** What is required **
Write out the data exactly from its first line onward, ending with the line in which "tenant sets, the" appears.

*** Study material ***

(* ===== verification/Constraints.v ===== *)
(** * Core constraints

    Models the constraint types of [crates/domain/src/safety/claims.rs]: the rules a
    tenant sets, the hard ones, the ones in force at a time, and their wire form.
    Times are compared as text; the last section says when that is right. *)

From S2P Require Import Prelude RustStr Float64 Crates Merkle Json Serde Token Revoke KernelHttp.

#[local] Open Scope string_scope.

Inductive ConstraintKind := ComplianceRule | BrandRule | PrivacyRule | ScopeRule | Custom (name : string).

Record CoreConstraint := {
  cc_id : string;
  cc_tenant_id : string;
  cc_kind : ConstraintKind;
  cc_rule_text : string;
  cc_priority : N;
  valid_from : string;
  valid_to : option string;
  provenance : string;
  cc_version : N
}.

Record CoreConstraintSet := { tenant_id : string; constraints : list CoreConstraint }.

(** Byte order on strings. *)
Definition str_ltb (a b : string) : bool := match String.compare a b with Lt => true | _ => false end.
Definition str_leb (a b : string) : bool := match String.compare a b with Gt => false | _ => true end.

Definition hard_constraints (s : CoreConstraintSet) : list CoreConstraint :=
  filter (fun c => cc_priority c = 0%N) (constraints s).

Definition active (ts : string) (c : CoreConstraint) : bool :=
  str_leb (valid_from c) ts && match valid_to c with None => true | Some v => str_ltb ts v end.

Definition active_at (s : CoreConstraintSet) (ts : string) : list CoreConstraint :=
  filter (fun c => active ts c = true) (constraints s).

(** ** The wire form *)

Definition kind_to_value (k : ConstraintKind) : Value :=
  match k with
  | ComplianceRule => Str "compliance_rule" | BrandRule => Str "brand_rule"
  | PrivacyRule => Str "privacy_rule" | ScopeRule => Str "scope_rule"
  | Custom name => Obj [("custom", Str name)]
  end.

Definition unit_kinds : list (string * ConstraintKind) :=
  [("compliance_rule", ComplianceRule); ("brand_rule", BrandRule);
   ("privacy_rule", PrivacyRule); ("scope_rule", ScopeRule)].

Definition de_kind (v : Value) : option ConstraintKind :=
  match v with
  | Obj [("custom", Str name)] => Some (Custom name)
  | v => de_unit_variant unit_kinds v
  end.

Definition de_uint (max : N) (v : Value) : option N :=
  n ← de_u64 v; if (n <=? max)%N then Some n else None.

Definition constraint_members (c : CoreConstraint) : list (string * Value) :=
  [("id", Str (cc_id c)); ("tenant_id", Str (cc_tenant_id c)); ("kind", kind_to_value (cc_kind c));
   ("rule_text", Str (cc_rule_text c)); ("priority", Num (PosInt (cc_priority c)));
   ("valid_from", Str (valid_from c)); ("valid_to", opt_str (valid_to c));
   ("provenance", Str (provenance c)); ("version", Num (PosInt (cc_version c)))].

Definition de_constraint (v : Value) : option CoreConstraint :=
  fs ← de_fields ["id"; "tenant_id"; "kind"; "rule_text"; "priority"; "valid_from"; "valid_to";
                  "provenance"; "version"] v;
  match fs with
  | [id; tenant; kind; text; priority; from; to; prov; version] =>
    id ← de_req as_str id; tenant ← de_req as_str tenant; kind ← de_req de_kind kind;
    text ← de_req as_str text; priority ← de_req (de_uint 255) priority; from ← de_req as_str from;
    to ← de_opt_str to; prov ← de_req as_str prov; version ← de_req (de_uint u32_max) version;
    Some {| cc_id := id; cc_tenant_id := tenant; cc_kind := kind; cc_rule_text := text;
            cc_priority := priority; valid_from := from; valid_to := to; provenance := prov;
            cc_version := version |}
  | _ => None
  end.

(** A nested struct is read from the map its text parses to. *)
Definition constraint_value (c : CoreConstraint) : Value := jobj (constraint_members c).

Definition set_members (s : CoreConstraintSet) : list (string * Value) :=
  [("tenant_id", Str (tenant_id s)); ("constraints", Arr (constraint_value <$> constraints s))].

Definition de_set (v : Value) : option CoreConstraintSet :=
  fs ← de_fields ["tenant_id"; "constraints"] v;
  match fs with
  | [tenant; cs] =>
    tenant ← de_req as_str tenant; cs ← de_req (de_vec de_constraint) cs;
    Some {| tenant_id := tenant; constraints := cs |}
  | _ => None
  end.

Definition widths_ok (c : CoreConstraint) : Prop := (cc_priority c <= 255)%N /\ (cc_version c <= u32_max)%N.

Lemma de_constraint_value c : widths_ok c -> de_constraint (constraint_value c) = Some c.
Proof.
  intros [Hp Hv]. apply N.leb_le in Hp, Hv. destruct c as [id te k tx p f t pr v].
  transitivity (k' ← de_kind (kind_to_value k); p' ← de_uint 255 (Num (PosInt p));
    t' ← de_opt_str (Some (opt_str t)); v' ← de_uint u32_max (Num (PosInt v));
    Some {| cc_id := id; cc_tenant_id := te; cc_kind := k'; cc_rule_text := tx; cc_priority := p';
            valid_from := f; valid_to := t'; provenance := pr; cc_version := v' |}).
  - by destruct k.
  - unfold de_uint. cbn [de_u64 mbind option_bind]. cbn in Hp, Hv. rewrite Hp. cbn [mbind option_bind].
    rewrite de_opt_str_to_value, Hv. by destruct k.
Qed.

(** The set reads back as it was written, in its order. *)
Lemma de_set_members s : Forall widths_ok (constraints s) -> de_set (jobj (set_members s)) = Some s.
Proof.
  intros Hw. assert (de_vec de_constraint (Arr (constraint_value <$> constraints s)) = Some (constraints s)) as E.
  { apply de_vec_fmap. eapply Forall_impl; [exact Hw|apply de_constraint_value]. }
  destruct s as [tenant cs]. cbn [constraints] in E.
  transitivity (cs' ← de_vec de_constraint (Arr (constraint_value <$> cs));
    Some {| tenant_id := tenant; constraints := cs' |}); [reflexivity|by rewrite E].
Qed.

(** ** Times as text *)

(** [w] decimal digits. *)
Fixpoint digits (w : nat) (n : N) : string :=
  match w with
  | O => ""
  | S w => String (ascii_of_N (48 + n / 10 ^ N.of_nat w mod 10)) (digits w n)
  end.

Lemma compare_cons a b s t :
  String.compare (String a s) (String b t) =
  match N.compare (N_of_ascii a) (N_of_ascii b) with Eq => String.compare s t | c => c end.
Proof. reflexivity. Qed.

(** Texts of equal length compare part by part. *)
Lemma compare_app s s' t t' :
  String.length s = String.length t ->
  String.compare (s +:+ s') (t +:+ t') =
  match String.compare s t with Eq => String.compare s' t' | c => c end.
Proof.
  revert t. induction s as [|a s IH]; intros [|b t] Hl; try done. injection Hl as Hl.
  change (String a s +:+ s') with (String a (s +:+ s')). change (String b t +:+ t') with (String b (t +:+ t')).
  rewrite (compare_cons a b (s +:+ s')), (compare_cons a b s t), IH by done. by destruct (N.compare _ _).
Qed.

Lemma digits_length w n : String.length (digits w n) = w.
Proof. induction w as [|w IH]; [done|]. simpl. by rewrite IH. Qed.

Lemma digit_code n : (n < 10)%N -> N_of_ascii (ascii_of_N (48 + n)) = (48 + n)%N.
Proof. intros Hn. apply N_ascii_embedding. lia. Qed.

Lemma digits_mod w k n : (w <= k)%nat -> digits w (n mod 10 ^ N.of_nat k) = digits w n.
Proof.
  induction w as [|w IH]; intros Hk; [done|]. cbn [digits]. rewrite IH by lia. do 2 f_equal.
  replace (N.of_nat k) with (N.of_nat w + (1 + (N.of_nat k - N.of_nat w - 1)))%N by lia.
  rewrite !N.pow_add_r. rewrite N.Div0.mod_mul_r, N.mul_comm, N.div_add by lia.
  rewrite (N.div_small (n mod _)) by (apply N.mod_lt; lia).
  rewrite N.add_0_l, N.pow_1_r, N.Div0.mod_mul_r, N.mul_comm, N.Div0.mod_add. by rewrite N.Div0.mod_mod.
Qed.

(** Fixed-width numerals order as their numbers do. *)
Lemma digits_compare w n m :
  (n < 10 ^ N.of_nat w)%N -> (m < 10 ^ N.of_nat w)%N -> String.compare (digits w n) (digits w m) = N.compare n m.
Proof.
  revert n m. induction w as [|w IH]; intros n m Hn Hm.
  { simpl in Hn, Hm. replace n with 0%N by lia. by replace m with 0%N by lia. }
  rewrite Nat2N.inj_succ, N.pow_succ_r' in Hn, Hm. set (p := (10 ^ N.of_nat w)%N) in *.
  assert (p <> 0)%N as Hp by (by apply N.pow_nonzero).
  assert (n / p < 10 /\ m / p < 10)%N as [Hn' Hm'] by (split; apply N.Div0.div_lt_upper_bound; lia).
  cbn [digits]. fold p. rewrite compare_cons, !N.mod_small, !digit_code by done.
  rewrite <- (digits_mod w w n), <- (digits_mod w w m), IH by (try apply N.mod_lt; done). fold p.
  pose proof (N.div_mod n p Hp) as En. pose proof (N.div_mod m p Hp) as Em.
  pose proof (N.mod_lt n p Hp) as Ln. pose proof (N.mod_lt m p Hp) as Lm.
  clear - En Em Ln Lm. clearbody p. revert En Em Ln Lm.
  generalize (n / p)%N (m / p)%N (n mod p)%N (m mod p)%N. intros qn qm rn rm -> -> Ln Lm.
  destruct (N.compare_spec (48 + qn) (48 + qm)) as [E|E|E].
  - replace qm with qn by lia. destruct (N.compare_spec rn rm); symmetry;
      [apply N.compare_eq_iff|apply N.compare_lt_iff|apply N.compare_gt_iff]; lia.
  - symmetry. apply N.compare_lt_iff. nia.
  - symmetry. apply N.compare_gt_iff. nia.
Qed.

(** The fields of a time, most significant first, each with its width and what follows it. *)
Definition layout := list (nat * string).

(** RFC 3339 in UTC, to the second and with [k] digits of fraction. *)
Definition seconds_utc : layout := [(4%nat, "-"); (2%nat, "-"); (2%nat, "T"); (2%nat, ":"); (2%nat, ":"); (2%nat, "Z")].
Definition fraction_utc (k : nat) : layout :=
  [(4%nat, "-"); (2%nat, "-"); (2%nat, "T"); (2%nat, ":"); (2%nat, ":"); (2%nat, "."); (k, "Z")].

Fixpoint stamp (l : layout) (fields : list N) : string :=
  match l, fields with
  | (w, sep) :: l, n :: fields => digits w n +:+ (sep +:+ stamp l fields)
  | _, _ => ""
  end.

(** The order of time: field by field. *)
Fixpoint time_compare (a b : list N) : comparison :=
  match a, b with
  | x :: a, y :: b => match N.compare x y with Eq => time_compare a b | c => c end
  | _, _ => Eq
  end.

Definition fits (l : layout) (fields : list N) : Prop :=
  Forall2 (fun f n => (n < 10 ^ N.of_nat (fst f))%N) l fields.

Lemma compare_same s : String.compare s s = Eq.
Proof. induction s as [|a s IH]; [done|]. by rewrite compare_cons, N.compare_refl. Qed.

(** Texts of one layout order as the times they spell. *)
Lemma stamp_compare l a b : fits l a -> fits l b -> String.compare (stamp l a) (stamp l b) = time_compare a b.
Proof.
  intros Ha. revert b. induction Ha as [|[w sep] n l a Hn Ha IH]; intros b Hb; inv Hb as [|? m ? b' Hm Hb']; [done|].
  cbn [stamp time_compare]. rewrite compare_app by (by rewrite !digits_length).
  rewrite digits_compare by done. destruct (N.compare n m); [|done..].
  rewrite compare_app, compare_same by done. by apply IH.
Qed.

(** A rule whose times are written like the question's is in force from its first
    instant up to, and not including, its last. *)
Lemma active_is_the_window l ts c from ats :
  fits l from -> fits l ats -> valid_from c = stamp l from -> ts = stamp l ats ->
  match valid_to c with None => True | Some v => exists upto, fits l upto /\ v = stamp l upto end ->
  active ts c = true <->
  time_compare from ats <> Gt /\ (forall upto, fits l upto -> valid_to c = Some (stamp l upto) -> time_compare ats upto = Lt).
Proof.
  intros Hf Hats Ef -> Hto. unfold active, str_leb, str_ltb. rewrite Ef, stamp_compare by done.
  rewrite andb_true_iff. apply Morphisms_Prop.and_iff_morphism. { destruct (time_compare from ats); naive_solver. }
  destruct (valid_to c) as [v|]; [|naive_solver]. destruct Hto as (u & Hu & ->).
  rewrite stamp_compare by done. split.
  - intros H upto Hupto [= E]. pose proof (stamp_compare l ats upto Hats Hupto) as C.
    rewrite <- E, stamp_compare in C by done. rewrite <- C. by destruct (time_compare ats u).
  - intros H. by rewrite (H u Hu eq_refl).
Qed.

(** With differing precision the text order is not the order of time. *)
Example mixed_precision_misorders :
  str_ltb (stamp seconds_utc [2026; 1; 1; 0; 0; 0]%N) (stamp (fraction_utc 3) [2026; 1; 1; 0; 0; 0; 5]%N) = false.
Proof. reflexivity. Qed.

(** What is in force keeps its order, and a hard rule in force is found by either filter first. *)
Lemma hard_and_active s ts c :
  c ∈ active_at s ts /\ c ∈ hard_constraints s <-> c ∈ constraints s /\ active ts c = true /\ cc_priority c = 0%N.
Proof. unfold active_at, hard_constraints. rewrite !list_elem_of_filter. naive_solver. Qed.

***

** Solved problem **
(* ===== verification/Constraints.v ===== *)
(** * Core constraints

    Models the constraint types of [crates/domain/src/safety/claims.rs]: the rules a
    tenant sets, the hard ones, the ones in force at a time, and their wire form.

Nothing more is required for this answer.